Pour des opérations non violentes ou des enquêtes qui déplaisent, ONG et lanceurs d’alerte subissent des amendes faramineuses.

Erwan Manac'h  et  Vanina Delmas  • 11 mai 2022 abonné·es
Militants mis à l’amende : actions sans dommages, condamnations avec intérêts
Lors d’une contre-manifestation, le 2 mai à Paris, face aux syndicats de police, toutes les personnes présentes se sont vu infliger 135 euros d’amende.
© Samuel Boivin/NurPhoto/AFP

Des peines de 670 000 euros de dommages et intérêts en réparation du « préjudice économique », 50 000 euros pour « atteinte à la réputation » et 25 000 euros d’amende pour une simple action non-violente antinucléaire… La justice a eu la main lourde contre Greenpeace, en janvier 2020, après l’intrusion de vingt-deux militants sur le site de la centrale nucléaire de Cruas-Meysse, en Ardèche, le 28 novembre 2017, afin de dénoncer la vulnérabilité des piscines d’entreposage de combustible radioactif usé.

L’ONG est habituée à ce type de demandes faramineuses. Au total, depuis 2015, elle a dû payer environ 830 000 euros d’amendes et de dommages et intérêts pour ses opérations. Pour corser l’addition, EDF chiffre un préjudice économique en additionnant ce que lui coûtent, en théorie, l’arrêt des opérations de maintenance et les salaires des agents renvoyés chez eux, pour des actions qui durent à peine quelques dizaines de minutes.

Le piège juridique se situe au niveau de l’évaluation des dommages. Dans le volet civil d’une affaire, un juge est chargé d’évaluer seul la facture. La règle, une fois ce montant établi, c’est le remboursement intégral. Or Greenpeace estime que ces procès souffrent d’un manque cruel de contradictoire. « Le nucléaire paraît très technique, EDF chiffre donc elle-même son préjudice économique et le tribunal ne désigne pas toujours d’expert indépendant pour contrôler ce chiffre, explique Laura Monnier, juriste chez Greenpeace France.

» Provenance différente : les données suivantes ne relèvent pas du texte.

(* ===== verification/UdpRelays.v ===== *)
(** * UDP associations under [tokio::select!]

    The four paths on which UDP packets travel, with both directions running at
    once: the direct outbound and the two proxied ones of
    src/proxy/tcp/handler.rs, and the server side of a gRPC call of
    src/proxy/grpc/handler.rs.  Each is two pumps; the first part says what the
    computations of packet.rs take from and put to their resources, and the
    theorems put them together with [pumps_relay]: what is taken off a socket is
    what arrives there ([UdpReceives]), and what is taken is put ([delivered]). *)

From Stdlib Require Import ZArith Lia.
From Stdlib Require Import Strings.Byte Strings.String.
From stdpp Require Import base list strings numbers relations.
From S2P Require Import Prelude AsyncIo Conn Cursor Relay Select Pumps Common.
From S2P Require Import Trojan Stream GrpcStream Packet SocketAddrText Config TcpAcceptor.
From S2P Require Import TcpHandler GrpcProxy.

#[local] Open Scope nat_scope.

(** ** Takes *)

(** The items taken from a byte stream whose content is [encode items]: a
    prefix of them, and the rest is still in front of the stream. *)
Definition taken_items {R X} `{ByteSource R} (item : packet -> SocketAddr -> X)
    (ks : list packet) (ds : list SocketAddr) (xs : list X) (r : R) : Prop :=
  exists m, m <= length ks /\ xs = take m (zip_with item ks ds) /\
    data (view r) = packets_bytes (drop m ks).

(** The chunks taken from a byte stream [r0]. *)
Definition taken_chunks {R} `{ByteSource R} (n : nat) (r0 : R) (xs : list (list byte)) (r : R) : Prop :=
  data (view r0) = mjoin xs ++ data (view r) /\ Forall (fun x => length x <= n) xs.

Lemma taken_items_start {R X} `{ByteSource R} (item : packet -> SocketAddr -> X) ks ds (r : R) :
  data (view r) = packets_bytes ks -> taken_items item ks ds [] r.
Proof. intros Hd. exists 0. rewrite drop_0. split_and!; [lia|done|done]. Qed.

Lemma taken_chunks_start {R} `{ByteSource R} n (r : R) : taken_chunks n r [] r.
Proof. by split. Qed.

Section Sources.
Context {R : Type} `{AsyncReadExt R} `{!ByteSource R} `{Resolver}.

(** On a resource that is only read, [takes] with an empty log. *)
Definition no_log : R -> list unit := fun _ => [].

Lemma takes_read n (r0 : R) : 0 < n -> takes src_inv no_log (taken_chunks n r0) (once (taken_chunks n r0)) (read n).
Proof.
  intros Hn. apply takes_once. intros xs r r' o Hr [Hd Hl] E. destruct (read_view _ _ _ _ Hr Hn E) as (Hi & _ & Ho).
  split_and!; [done|done|by destruct o|]. intros x ->. destruct Ho as (Hx & Hlx & _). split.
  - by rewrite join_app, Hd, Hx; simpl; rewrite app_nil_r, <- app_assoc.
  - apply Forall_app. by split; [|constructor].
Qed.

(** A source that takes one packet at a time takes a sequence of packets. *)
Lemma takes_packets {X} (src : io R X) (src0 : io source X) item ks ds :
  refines src src0 ->
  (forall r k d rest, src_inv r -> packet_ok k -> resolves k d ->
     data (view r) = packet_bytes k ++ rest ->
     exists r', src r = (r', Ok (item k d)) /\ view r' = mkSource rest (fin (view r)) /\ src_inv r') ->
  (forall r, src_inv r -> data (view r) = [] ->
     exists r', src r = (r', short_read (fin (view r)))) ->
  Forall packet_ok ks -> Forall2 resolves ks ds ->
  takes src_inv no_log (taken_items item ks ds) (once (taken_items item ks ds)) src.
Proof.
  intros Href Hpk Hend Hks Hds. apply takes_once. intros xs r r' o Hr (m & Hm & -> & Hd) E.
  assert (Hi : src_inv r').
  { destruct (Href r Hr) as (r1 & E1 & _ & Hi). rewrite E in E1. by simplify_eq. }
  destruct (ks !! m) as [k|] eqn:Ek.
  - destruct (Forall2_lookup_l _ _ _ _ _ Hds Ek) as (d & Ed & Hkd).
    pose proof (Forall_lookup_1 _ _ _ _ Hks Ek) as Hk. rewrite (drop_S _ _ _ Ek) in Hd.
    destruct (Hpk r k d _ Hr Hk Hkd Hd) as (r1 & E1 & Hv & _).
    rewrite E1 in E. simplify_eq. split_and!; [done..|]. intros x [=<-].
    exists (S m). split_and!; [by apply lookup_lt_Some in Ek| |by rewrite Hv].
    symmetry. apply take_S_r. by rewrite lookup_zip_with, Ek, Ed.
  - apply lookup_ge_None in Ek. rewrite drop_ge in Hd by done.
    destruct (Hend r Hr Hd) as (r1 & E1). rewrite E1 in E. simplify_eq.
    split_and!; [done|done|by destruct (fin (view r))|]. intros x Hx.
    by destruct (fin (view r)).
Qed.

Lemma refines_next_payload : refines (next_payload : io R _) next_payload.
Proof.
  unfold next_payload. apply refines_bind; [apply refines_parse_udp|]. intros h.
  repeat (apply refines_bind; [|intros ?]); auto with refines.
Qed.

Lemma takes_next_datagram ks ds :
  Forall packet_ok ks -> Forall2 resolves ks ds ->
  takes src_inv no_log (taken_items (fun k d => (pk_payload k, d)) ks ds)
    (once (taken_items (fun k d => (pk_payload k, d)) ks ds)) next_datagram.
Proof.
  apply (takes_packets _ _ _ _ _ refines_next_datagram next_datagram_packet next_datagram_end).
Qed.

Lemma takes_next_payload ks ds :
  Forall packet_ok ks -> Forall2 resolves ks ds ->
  takes src_inv no_log (taken_items (fun k _ => pk_payload k) ks ds)
    (once (taken_items (fun k _ => pk_payload k) ks ds)) next_payload.
Proof.
  apply (takes_packets _ _ _ _ _ refines_next_payload next_payload_packet next_payload_end).
Qed.
End Sources.

(** The datagrams taken from a socket, seen through a buffer of [n] bytes: the
    first of those that were to arrive, and the others are still to arrive. *)
Definition received (n : nat) (ds : list (list byte * SocketAddr)) : list (list byte * SocketAddr) :=
  (fun d => (take n d.1, d.2)) <$> ds.

Definition taken_datagrams {U} `{UdpReceives U} (n : nat) (u0 : U)
    (xs : list (list byte * SocketAddr)) (u : U) : Prop :=
  exists ds, arriving u0 = ds ++ arriving u /\ xs = received n ds.
Definition taken_payloads {U} `{UdpReceives U} (n : nat) (u0 : U) (xs : list (list byte)) (u : U) : Prop :=
  exists ds, arriving u0 = ds ++ arriving u /\ xs = (received n ds).*1.

Definition always {S} : S -> Prop := fun _ => True.

Section Sockets.
Context {U : Type} `{UdpReceives U}.

Lemma taken_datagrams_start n (u : U) : taken_datagrams n u [] u.
Proof. by exists []. Qed.
Lemma taken_payloads_start n (u : U) : taken_payloads n u [] u.
Proof. by exists []. Qed.

Lemma takes_recv_from n (u0 : U) :
  takes always sent (taken_datagrams n u0) (taken_datagrams n u0) (recv_from n).
Proof.
  intros xs u u' o _ (ds & Hds & ->) E. destruct (recv_from_sent _ _ _ _ E) as (Hp & Hs & _).
  pose proof (recv_from_arriving _ _ _ _ E) as Ho. split_and!; [done..|].
  destruct o as [[bs a]|e|p|]; [|exists ds; by rewrite Ho..].
  destruct Ho as (whole & Hw & Hbs); simpl in *. exists (ds ++ [(whole, a)]).
  split; [by rewrite Hds, Hw, <- app_assoc|]. unfold received. by rewrite fmap_app, Hbs.
Qed.

Lemma takes_recv_reply (u0 : U) :
  takes always sent (taken_payloads BUFFER_SIZE u0) (taken_payloads BUFFER_SIZE u0) recv_reply.
Proof.
  intros xs u u' o _ (ds & Hds & ->). unfold recv_reply, or_err, io_map_err.
  destruct (recv BUFFER_SIZE u) as [u1 o1] eqn:E. destruct (recv_sent _ _ _ _ E) as (Hp & Hs & _).
  pose proof (recv_arriving _ _ _ _ E) as Ho.
  destruct o1 as [bs|e|p|]; intros [=<- <-]; split_and!; try done; [|exists ds; by rewrite Ho..].
  destruct Ho as (whole & a & Hw & Hbs). exists (ds ++ [(whole, a)]).
  split; [by rewrite Hds, Hw, <- app_assoc|]. unfold received. by rewrite !fmap_app, Hbs.
Qed.

(** Sending leaves what is to arrive alone. *)
Lemma puts_send_to {Y} (taken : list Y -> U -> Prop) :
  (forall ys u u', arriving u' = arriving u -> taken ys u -> taken ys u') ->
  puts always sent (fun x : list byte * SocketAddr => [x]) taken taken
    (fun x => send_to x.1 x.2 ;;? io_ret tt).
Proof.
  intros Ht x. split; [apply appends_send_to|]. intros ys u u' o _.
  unfold io_bind, io_ret. destruct (send_to x.1 x.2 u) as [u1 o1] eqn:E.
  pose proof (send_to_arriving _ _ _ _ _ E) as Ha.
  destruct o1; intros [= <- <-]; split; by apply Ht.
Qed.

Lemma taken_datagrams_arriving n (u0 : U) xs (u u' : U) :
  arriving u' = arriving u -> taken_datagrams n u0 xs u -> taken_datagrams n u0 xs u'.
Proof. intros Ha (ds & Hds & ->). exists ds. by rewrite Ha. Qed.
Lemma taken_payloads_arriving n (u0 : U) xs (u u' : U) :
  arriving u' = arriving u -> taken_payloads n u0 xs u -> taken_payloads n u0 xs u'.
Proof. intros Ha (ds & Hds & ->). exists ds. by rewrite Ha. Qed.
End Sockets.

(** A duplex stream is read without being written to. *)
Lemma takes_duplex {T X} `{AsyncReadExt T} `{!ByteSource T} `{!AsyncWrite T} `{!AsyncWriteExt T}
    `{!ByteSink T} `{!ByteDuplex T} (taken : list X -> T -> Prop) (src : io T X) :
  quiet src -> takes src_inv no_log taken (once taken) src ->
  takes both_inv written taken (once taken) src.
Proof.
  intros Hq Ht xs t t' o Hb Hxs E. destruct (Hq _ _ _ Hb E) as (? & ? & _).
  destruct (Ht _ _ _ _ (proj1 Hb) Hxs E) as (_ & _ & ? & ?). by split_and!.
Qed.

(** A resource next to the one that is read. *)
Lemma takes_on_snd {S T X L L'} (inv : T -> Prop) (invS : S -> Prop) (log : S -> list L)
    (log' : T -> list L') (taken : list X -> T -> Prop) (src : io T X) :
  takes inv log' taken (once taken) src ->
  takes (fun p => invS p.1 /\ inv p.2) (fun p => log p.1) (fun xs p => taken xs p.2)
    (once (fun xs p => taken xs p.2)) (on_snd src).
Proof.
  intros Ht xs [s t] p' o [Hs Hi] Hxs. unfold on_snd; simpl in *.
  destruct (src t) as [t1 o1] eqn:E. intros [=<- <-].
  destruct (Ht _ _ _ _ Hi Hxs E) as (? & _ & ? & Hx). split_and!; [done..|].
  destruct o1; [done|by exists (s, t)..].
Qed.

Lemma takes_on_fst {S T X L L'} (inv : S -> Prop) (invT : T -> Prop) (log : T -> list L)
    (log' : S -> list L') (taken : list X -> S -> Prop) (src : io S X) :
  takes inv log' taken (once taken) src ->
  takes (fun p => inv p.1 /\ invT p.2) (fun p => log p.2) (fun xs p => taken xs p.1)
    (once (fun xs p => taken xs p.1)) (on_fst src).
Proof.
  intros Ht xs [s t] p' o [Hs Hi] Hxs. unfold on_fst; simpl in *.
  destruct (src s) as [s1 o1] eqn:E. intros [=<- <-].
  destruct (Ht _ _ _ _ Hs Hxs E) as (? & _ & ? & Hx). split_and!; [done..|].
  destruct o1; [done|by exists (s, t)..].
Qed.

(** ** Puts *)

(** What is still to be taken from a duplex stream does not change when it is
    written to. *)
Lemma puts_duplex {T X Y} `{AsyncReadExt T} `{!ByteSource T} `{!AsyncWrite T} `{!AsyncWriteExt T}
    `{!ByteSink T} `{!ByteDuplex T} (enc : X -> list byte) (taken : list Y -> T -> Prop)
    (snk : X -> io T unit) :
  (forall ys t t', view t' = view t -> taken ys t -> taken ys t') ->
  (forall x, still (snk x)) -> (forall x, emits (snk x) (enc x)) ->
  puts both_inv written enc taken (once taken) snk.
Proof.
  intros Hview Hstill Hemit. apply puts_once; intros x.
  - intros t t' o Hb E. destruct (Hstill x _ _ _ Hb E) as [? _].
    destruct (Hemit x _ _ _ (proj2 Hb) E) as (? & ? & _ & ?). by split_and!.
  - intros ys t t' o Hb Ht E. eapply Hview; [|exact Ht]. by destruct (Hstill x _ _ _ Hb E).
Qed.

Lemma taken_items_view {R X} `{ByteSource R} (item : packet -> SocketAddr -> X) ks ds xs (r r' : R) :
  view r' = view r -> taken_items item ks ds xs r -> taken_items item ks ds xs r'.
Proof. intros Hv. unfold taken_items. by rewrite Hv. Qed.

Lemma taken_chunks_view {R} `{ByteSource R} n r0 xs (r r' : R) :
  view r' = view r -> taken_chunks n r0 xs r -> taken_chunks n r0 xs r'.
Proof. intros Hv. unfold taken_chunks. by rewrite Hv. Qed.

Lemma puts_on_fst {S T X Y L} (inv : S -> Prop) (invT : T -> Prop) (log : S -> list L)
    (enc : X -> list L) (taken : list Y -> T -> Prop) (snk : X -> io S unit) :
  (forall x, appends inv log (snk x) (enc x)) ->
  puts (fun p => inv p.1 /\ invT p.2) (fun p => log p.1) enc (fun ys p => taken ys p.2)
    (once (fun ys p => taken ys p.2)) (fun x => on_fst (snk x)).
Proof.
  intros Hsnk. apply puts_once; intros x.
  - intros [s t] p' o [Hs Hi]. unfold on_fst; simpl in *. destruct (snk x s) as [s1 o1] eqn:E.
    intros [=<- <-]. destruct (Hsnk x _ _ _ Hs E) as (? & ? & ?). by split_and!.
  - intros ys [s t] p' o [Hs Hi] Hy. unfold on_fst; simpl in *. destruct (snk x s).
    by intros [=<- <-].
Qed.

Lemma puts_on_snd {S T X Y L} (inv : T -> Prop) (invS : S -> Prop) (log : T -> list L)
    (enc : X -> list L) (taken : list Y -> S -> Prop) (snk : X -> io T unit) :
  (forall x, appends inv log (snk x) (enc x)) ->
  puts (fun p => invS p.1 /\ inv p.2) (fun p => log p.2) enc (fun ys p => taken ys p.1)
    (once (fun ys p => taken ys p.1)) (fun x => on_snd (snk x)).
Proof.
  intros Hsnk. apply puts_once; intros x.
  - intros [s t] p' o [Hs Hi]. unfold on_snd; simpl in *. destruct (snk x t) as [t1 o1] eqn:E.
    intros [=<- <-]. destruct (Hsnk x _ _ _ Hi E) as (? & ? & ?). by split_and!.
  - intros ys [s t] p' o [Hs Hi] Hy. unfold on_snd; simpl in *. destruct (snk x t).
    by intros [=<- <-].
Qed.

(** ** Reading and writing at once *)

Lemma quiet_next_datagram {T} `{AsyncReadExt T} `{!ByteSource T} `{!AsyncWrite T} `{!ByteSink T}
    `{!ByteDuplex T} `{Resolver} : quiet (next_datagram : io T _).
Proof.
  unfold next_datagram, parse_udp. repeat (apply quiet_bind; [|intros ?]);
    auto using quiet_address with refines; case_match; apply quiet_ret || apply (quiet_lift (Panic _)).
Qed.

Pour le dossier Cruas, le tribunal a nommé un expert, maiscelui-cia repris mot pour mot l’analyse d’EDF. »

Cette dérive s’aggrave depuis trois ans pour l’ONG, avec un glissement sur le terrain de l’atteinte à la réputation. « EDF demande systématiquement 500 000 euros pour ce motif, rapporte Laura Monnier. _C’est énorme : si vous regardez les barèmes des préjudices moraux en matière de délits, de crimes comme des viols, etc., ça n’atteint jamais plus de 30 000 euros. Les tribunaux nous condamnent désormais systématiquement à 50 000__euros. »_

« La justice française est à rebours de celle d’autres pays. »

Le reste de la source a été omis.